### Problem
Retype only the lines at the head of the records, first through the one with "(** [update_token_counter]: the", exactly as written.

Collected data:

┄┄┄┄┄┄┄┄┄┄┄┄┄┄┄┄┄┄┄┄

(** [LLMChatClient.start_new_chat] and the initialisation in [__init__]:
    the three conversation globals; [uuid] is the fresh id. *)
Definition start_new_chat (uuid : str) : session :=
  Session (Some uuid) (VStr NEW_CHAT) [message (lit "system") SYSTEM_PROMPT].

(** [LLMChatClient.send_message]: the input is stripped, a blank input
    returns at once, otherwise the worker is started on the shared message
    list.  The input widgets are disabled until the terminal signal, so the
    worker's [run] is composed here as one step. *)
Definition send_message (float_of_str : str -> res spec_float)
    (client : gmap str value -> stream) (g : sampling)
    (input_text : str) : W unit :=
  let text := strip input_text in
  match text with
  | [] => wret tt
  | _ => run float_of_str client g text
  end.

Section Counter.

Variable TIKTOKEN_AVAILABLE : bool.
Variable tiktoken_encode : str -> res (list N).
(** [estimate_tokens] on a content that is not a [str]: what tiktoken does
    with it is left open. *)
Variable estimate_other : value -> res nat.

(** The loop of [update_token_counter]. *)
Fixpoint total_tokens (msgs : list value) : res nat :=
  match msgs with
  | [] => Ok 0%nat
  | msg :: rest =>
      (role <- get msg (lit "role") VNone ;;
       n <- (if eq_str role (lit "user") || eq_str role (lit "assistant")
             then (content <- get msg (lit "content") (VStr []) ;;
                   match content with
                   | VStr text =>
                       Ok (estimate_tokens TIKTOKEN_AVAILABLE tiktoken_encode text)
                   | _ => estimate_other content
                   end)
             else Ok 0%nat) ;;
       total <- total_tokens rest ;;
       Ok (n + total)%nat)%res
  end.

(** [update_token_counter]: the text of the token label. *)
Definition update_token_counter (msgs : list value) : res str :=
  (total <- total_tokens msgs ;; Ok (lit "Tokens: ~" ++ lit (pretty total)))%res.

End Counter.

Section Search.

(** [str.lower]. *)
Variable lower : str -> str.

Definition py_lower (v : value) : res str :=
  match v with
  | VStr s => Ok (lower s)
  | _ =>
      Raise (Exn (lit "AttributeError")
                 (lit "'" ++ type_name v ++ lit "' object has no attribute 'lower'"))
  end.

(** [any(search_query in msg.get("content", "").lower() for msg in items)]:
    the items after the first match are not looked at. *)
Fixpoint any_content_matches (search_query : str) (items : list value)
  : res bool :=
  match items with
  | [] => Ok false
  | msg :: rest =>
      (content <- get msg (lit "content") (VStr []) ;;
       lowered <- py_lower content ;;
       if contains search_query lowered then Ok true
       else any_content_matches search_query rest)%res
  end.

(** The condition of the list comprehension for one conversation [c]. *)
Definition matches (search_query : str) (c : value) : res bool :=
  (title <- get c (lit "title") (VStr []) ;;
   lowered <- py_lower title ;;
   if contains search_query lowered then Ok true
   else (msgs <- get c (lit "messages") (VList []) ;;
         items <- iterate msgs ;;
         any_content_matches search_query items))%res.

Fixpoint filter_conversations (search_query : str) (conversations : list value)
  : res (list value) :=
  match conversations with
  | [] => Ok []
  | c :: rest =>
      (keep <- matches search_query c ;;
       kept <- filter_conversations search_query rest ;;
       Ok (if keep then c :: kept else kept))%res
  end.

(** The filter of [refresh_conversation_list]; [entry_text] is the text of
    the search box. *)
Definition search (entry_text : str) (conversations : list value)
  : res (list value) :=
  let search_query := lower (strip entry_text) in
  match search_query with
  | [] => Ok conversations
  | _ => filter_conversations search_query conversations
  end.

Variable sort_other : list (value * value) -> res (list value).

(** [refresh_conversation_list] up to the conversations it shows. *)
Definition refresh_conversation_list (entry_text : str) (fs : store)
  : res (list value) :=
  (conversations <- list_conversations sort_other fs ;;
   search entry_text conversations)%res.

End Search.

(** [load_conversation_to_chat] up to the end of its display loop: the
    three globals it leaves and whether it raised.  A [messages] value that
    is not a list cannot be held by [session]; what follows then is left
    open. *)
Section LoadToChat.

Variable other_messages : value -> res unit * session.


End LoadToChat.

(** [self.temp_slider.value() / 100]: the true division of a slider
    position, an [int] that converts to [float] exactly, by 100. *)
Definition F100 : spec_float := S754_finite false 7036874417766400 (-46). (* 100.0 *)

Definition slider_fraction (v : Z) : spec_float :=
  SFdiv 53 1024 (binary_normalize 53 1024 v 0 false) F100.

(** [SettingsDialog.apply_settings]: the globals it sets; it then calls
    [save_settings]. *)
Definition apply_settings (temp_checked : bool) (temp_slider top_p_slider : Z)
  : sampling :=
  Sampling (VFloat (slider_fraction temp_slider))
           (VFloat (slider_fraction top_p_slider))
           (VStr (if temp_checked then lit "temperature" else lit "top_p")).

Section Exporting.

(** [str(v)] for a value that is not itself a [str], as an f-string
    inserts it. *)
Variable format_other : value -> str.

Definition format_value (v : value) : str :=
  match v with
  | VStr s => s
  | _ => format_other v
  end.

Definition USER_HEADING : str := lit "## " ++ [129489%N] ++ lit " User".
Definition ASSISTANT_HEADING : str := lit "## " ++ [129302%N] ++ lit " Assistant".

(** The loop over the messages; [written] is what the file holds so far,
    and is what it is left with when a message makes the loop raise. *)
Fixpoint write_messages (items : list value) (written : str) : res unit * str :=
  match items with
  | [] => (Ok tt, written)
  | msg :: rest =>
      match (role <- get msg (lit "role") VNone ;;
             content <- get msg (lit "content") (VStr []) ;;
             Ok (role, content))%res with
      | Raise e => (Raise e, written)
      | Ok (role, content) =>
          if eq_str role (lit "user") then
            write_messages rest
              (written ++ USER_HEADING ++ NL ++ NL
               ++ format_value content ++ NL ++ NL)
          else if eq_str role (lit "assistant") then
            write_messages rest
              (written ++ ASSISTANT_HEADING ++ NL ++ NL
               ++ format_value content ++ NL ++ NL)
          else write_messages rest written
      end
  end.

(** The [try] block of [export_conversation] once the target file is
    open: what is written and whether an exception reached the handler.
    [now] is [datetime.now().strftime('%Y-%m-%d %H:%M')]. *)
Definition export_conversation (now : str) (conv_data : value)
  : res unit * str :=
  match get conv_data (lit "title") (VStr (lit "Conversation")) with
  | Raise e => (Raise e, [])
  | Ok title =>
      let header :=
        lit "# " ++ format_value title ++ NL ++ NL
        ++ lit "*Exported from LLM Chat Client on " ++ now ++ lit "*" ++ NL ++ NL
        ++ lit "---" ++ NL ++ NL in
      match (msgs <- get conv_data (lit "messages") (VList []) ;;
             iterate msgs)%res with
      | Raise e => (Raise e, header)
      | Ok items => write_messages items header
      end
  end.

End Exporting.

(** ** Vocabulary of the further properties *)

(** Every [*.json] file that parses holds a value [list_conversations] can
    sort. *)
Definition well_formed_store (fs : store) : Prop :=
  forall name v,
    has_suffix (lit ".json") name = true ->
    fs !! name = Some (Json v) -> conversation_like v = true.

(** Two floats are the same datum. *)
Definition same_float (a b : spec_float) : bool :=
  match a, b with
  | S754_zero s, S754_zero s' => Bool.eqb s s'
  | S754_infinity s, S754_infinity s' => Bool.eqb s s'
  | S754_nan, S754_nan => true
  | S754_finite s m e, S754_finite s' m' e' =>
      Bool.eqb s s' && (m =? m')%positive && (e =? e')
  | _, _ => false
  end.

(** A message list as the client builds it: each entry made by
    [message] from a role and a text. *)
Definition chat (l : list (str * str)) : list value :=
  map (fun rc => message rc.1 rc.2) l.

(** The entries that are sent as [messages], and the texts that make up the
    system prompt. *)
Definition sent (l : list (str * str)) : list (str * str) :=
  List.filter (fun rc => bool_decide (rc.1 = lit "user")
                         || bool_decide (rc.1 = lit "assistant")) l.

Definition system_texts (l : list (str * str)) : list str :=
  map snd (List.filter (fun rc => bool_decide (rc.1 = lit "system")) l).

(** [sep.join] on strings. *)
Fixpoint join_str (sep : str) (l : list str) : str :=
  match l with
  | [] => []
  | [s] => s
  | s :: rest => s ++ sep ++ join_str sep rest
  end.

(** Several turns one after the other, each started when the one before
    has emitted its terminal signal. *)
Fixpoint turns (float_of_str : str -> res spec_float)
    (client : gmap str value -> stream) (g : sampling)
    (texts : list str) (w : worker) : worker :=
  match texts with
  | [] => w
  | text :: rest =>
      turns float_of_str client g rest (run float_of_str client g text w).2
  end.

(** The user and assistant entries that a list of texts and replies adds. *)
Fixpoint exchanges (texts replies : list str) : list (str * str) :=
  match texts, replies with
  | text :: texts', r :: replies' =>
      (lit "user", text) :: (lit "assistant", r) :: exchanges texts' replies'
  | _, _ => []
  end.

(** The system prompt a request carries for the entries [l]. *)
Definition system_of (l : list (str * str)) : str :=
  let joined := join_str NL (system_texts l) in
  match joined with [] => SYSTEM_PROMPT | _ => joined end.

(** What the export writes for one user or assistant entry, and its
    header for a title that is a string. *)
Definition export_section (rc : str * str) : str :=
  (if bool_decide (rc.1 = lit "user") then USER_HEADING else ASSISTANT_HEADING)
  ++ NL ++ NL ++ rc.2 ++ NL ++ NL.

Definition export_header (title now : str) : str :=
  lit "# " ++ title ++ NL ++ NL
  ++ lit "*Exported from LLM Chat Client on " ++ now ++ lit "*" ++ NL ++ NL
  ++ lit "---" ++ NL ++ NL.

(** The conversations a non-blank query keeps. *)
Definition kept (lower : str -> str) (search_query : str) (c : value) : bool :=
  match matches lower search_query c with
  | Ok true => true
  | _ => false
  end.

(** * Theorems *)

Ltac split_all := repeat match goal with |- _ /\ _ => split end.

Ltac lit_neq :=
  let H := fresh in intros H; vm_compute in H; discriminate H.

(** ** Sampling *)

(** The float constants are the binary64 values of the literals in the
    source. *)
Example float_constants :
  DEFAULT_TEMPERATURE = VFloat (Prim2SF 0x1.ccccccccccccdp-1%float)
  /\ F0 = Prim2SF 0%float /\ F1 = Prim2SF 1%float
  /\ F1_5 = Prim2SF 1.5%float /\ F0_5 = Prim2SF 0.5%float.
Proof. vm_compute. repeat split. Qed.

Section SamplingFacts.

Variable float_of_str : str -> res spec_float.

Lemma SFltb_SFleb a b : SFltb a b = true -> SFleb a b = true.
Proof.
  unfold SFltb, SFleb. destruct (SFcompare a b) as [[]|]; congruence.
Qed.

Lemma clamped_in_unit f : in_unit (clamped f).
Proof.
  unfold in_unit, clamped, py_max, py_min.
  destruct (SFltb f F1) eqn:Hhi.
  - destruct (SFltb F0 f) eqn:Hlo.
    + split; now apply SFltb_SFleb.
    + split; reflexivity.
  - change (SFltb F0 F1) with true. cbn iota. split; reflexivity.
Qed.

Lemma clamp_numeric x :
  numeric float_of_str x = true ->
  exists f, py_float float_of_str x = Ok f
            /\ clamp float_of_str x F0 F1 = Some (clamped f).
Proof.
  unfold numeric, clamp. intros H.
  destruct (py_float float_of_str x) as [f|e] eqn:E.
  - exists f. split; reflexivity.
  - destruct x; discriminate H.
Qed.

Lemma clamp_not_numeric x :
  x <> VNone -> numeric float_of_str x = false ->
  clamp float_of_str x F0 F1 = None.
Proof.
  unfold numeric, clamp. intros Hx H.
  destruct (py_float float_of_str x) as [f|e] eqn:E; [|reflexivity].
  destruct x; try discriminate H. congruence.
Qed.

(** What the first two lines of [_sanitize_sampling] compute for one
    argument. *)
Lemma guarded_clamp x :
  match x with VNone => None | _ => clamp float_of_str x F0 F1 end
  = if numeric float_of_str x
    then option_map clamped
           (match py_float float_of_str x with Ok f => Some f | Raise _ => None end)
    else None.
Proof.
  destruct (numeric float_of_str x) eqn:N.
  - destruct (clamp_numeric x N) as (f & Hf & Hc). rewrite Hf. cbn.
    destruct x; first [exact Hc | discriminate N].
  - destruct x; try reflexivity; apply clamp_not_numeric; congruence.
Qed.

Lemma sanitize_cases t p :
  _sanitize_sampling float_of_str t p =
  match numeric float_of_str t, numeric float_of_str p with
  | true, _ =>
      (option_map clamped
         (match py_float float_of_str t with Ok f => Some f | Raise _ => None end),
       None)
  | false, true =>
      (None,
       option_map clamped
         (match py_float float_of_str p with Ok f => Some f | Raise _ => None end))
  | false, false => (None, None)
  end.
Proof.
  unfold _sanitize_sampling. rewrite !guarded_clamp.
  destruct (numeric float_of_str t) eqn:Nt.
  - destruct (clamp_numeric t Nt) as (f & -> & _). cbn.
    destruct (numeric float_of_str p) eqn:Np; [|reflexivity].
    destruct (clamp_numeric p Np) as (f' & -> & _). reflexivity.
  - destruct (numeric float_of_str p); reflexivity.
Qed.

┄┄┄┄┄┄┄┄┄┄┄┄┄┄┄┄┄┄┄┄

### Output
(** [LLMChatClient.start_new_chat] and the initialisation in [__init__]:
    the three conversation globals; [uuid] is the fresh id. *)
Definition start_new_chat (uuid : str) : session :=
  Session (Some uuid) (VStr NEW_CHAT) [message (lit "system") SYSTEM_PROMPT].

(** [LLMChatClient.send_message]: the input is stripped, a blank input
    returns at once, otherwise the worker is started on the shared message
    list.  The input widgets are disabled until the terminal signal, so the
    worker's [run] is composed here as one step. *)
Definition send_message (float_of_str : str -> res spec_float)
    (client : gmap str value -> stream) (g : sampling)
    (input_text : str) : W unit :=
  let text := strip input_text in
  match text with
  | [] => wret tt
  | _ => run float_of_str client g text
  end.

Section Counter.

Variable TIKTOKEN_AVAILABLE : bool.
Variable tiktoken_encode : str -> res (list N).
(** [estimate_tokens] on a content that is not a [str]: what tiktoken does
    with it is left open. *)
Variable estimate_other : value -> res nat.

(** The loop of [update_token_counter]. *)
Fixpoint total_tokens (msgs : list value) : res nat :=
  match msgs with
  | [] => Ok 0%nat
  | msg :: rest =>
      (role <- get msg (lit "role") VNone ;;
       n <- (if eq_str role (lit "user") || eq_str role (lit "assistant")
             then (content <- get msg (lit "content") (VStr []) ;;
                   match content with
                   | VStr text =>
                       Ok (estimate_tokens TIKTOKEN_AVAILABLE tiktoken_encode text)
                   | _ => estimate_other content
                   end)
             else Ok 0%nat) ;;
       total <- total_tokens rest ;;
       Ok (n + total)%nat)%res
  end.

(** [update_token_counter]: the text of the token label. *)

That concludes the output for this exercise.